Definition call_ok (c : heap_call) : Prop :=
  match c with
  | HAlloc size => u64_ok size
  | HCalloc count size => u64_ok count /\ u64_ok size
  | HFree p => u64_ok p
  | HRealloc p size => u64_ok p /\ u64_ok size
  | HWrite p _ _ => u64_ok p
  end.

Section trace.
Context {C : Type} `{HeapOps C}.
Implicit Types a : arena C.
Implicit Types m : gmap Z (list Z).

(** A store through a pointer, by a client that stays inside its live
    allocations. *)
Definition client_store a (p i v : Z) : arena C :=
  let offset := pointer_offset a p in
  if negb (offset =? UTAMO_HEAP_NONE) && (0 <=? i) && (i <? hb_requested (block_at a offset))
  then with_mem (fun mem => mem_fill mem (p + i) v 1) a else a.

(** The result is the pointer, or 1 and 0 for the results of [free]. *)
Definition heap_apply a (c : heap_call) : arena C * Z :=
  match c with
  | HAlloc size => heap_core_alloc a size
  | HCalloc count size => heap_core_calloc a count size
  | HFree p => let (a, ok) := heap_core_free a p in (a, if ok then 1 else 0)
  | HRealloc p size => heap_core_realloc a p size
  | HWrite p i v => (client_store a p i v, 0)
  end.

Fixpoint heap_run a (calls : list heap_call) : arena C * list Z :=
  match calls with
  | [] => (a, [])
  | c :: calls =>
      let (a, r) := heap_apply a c in
      let (a, rs) := heap_run a calls in (a, r :: rs)
  end.

(** A store inside a live allocation. *)
Definition stored m (p i v : Z) : gmap Z (list Z) :=
  match m !! p with
  | Some l => if (0 <=? i) && (i <? Z.of_nat (length l)) then <[p := <[Z.to_nat i := v]> l]> m else m
  | None => m
  end.

(** The specification: how each call may change the map of allocations. *)
Definition heap_step m (c : heap_call) (r : Z) m' : Prop :=
  match c with
  | HAlloc size => alloc_result m size r m'
  | HCalloc count size => calloc_result m count size r m'
  | HFree p => free_result m p (r =? 1) m'
  | HRealloc p size => realloc_result m p size r m'
  | HWrite p i v => m' = stored m p i v
  end.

# # # # #

THE TASK - If the word "list" is on a line above, return that line.

SOLUTION TO THE PROBLEM -
Implicit Types m : gmap Z (list Z).
Fixpoint heap_run a (calls : list heap_call) : arena C * list Z :=
Definition stored m (p i v : Z) : gmap Z (list Z) :=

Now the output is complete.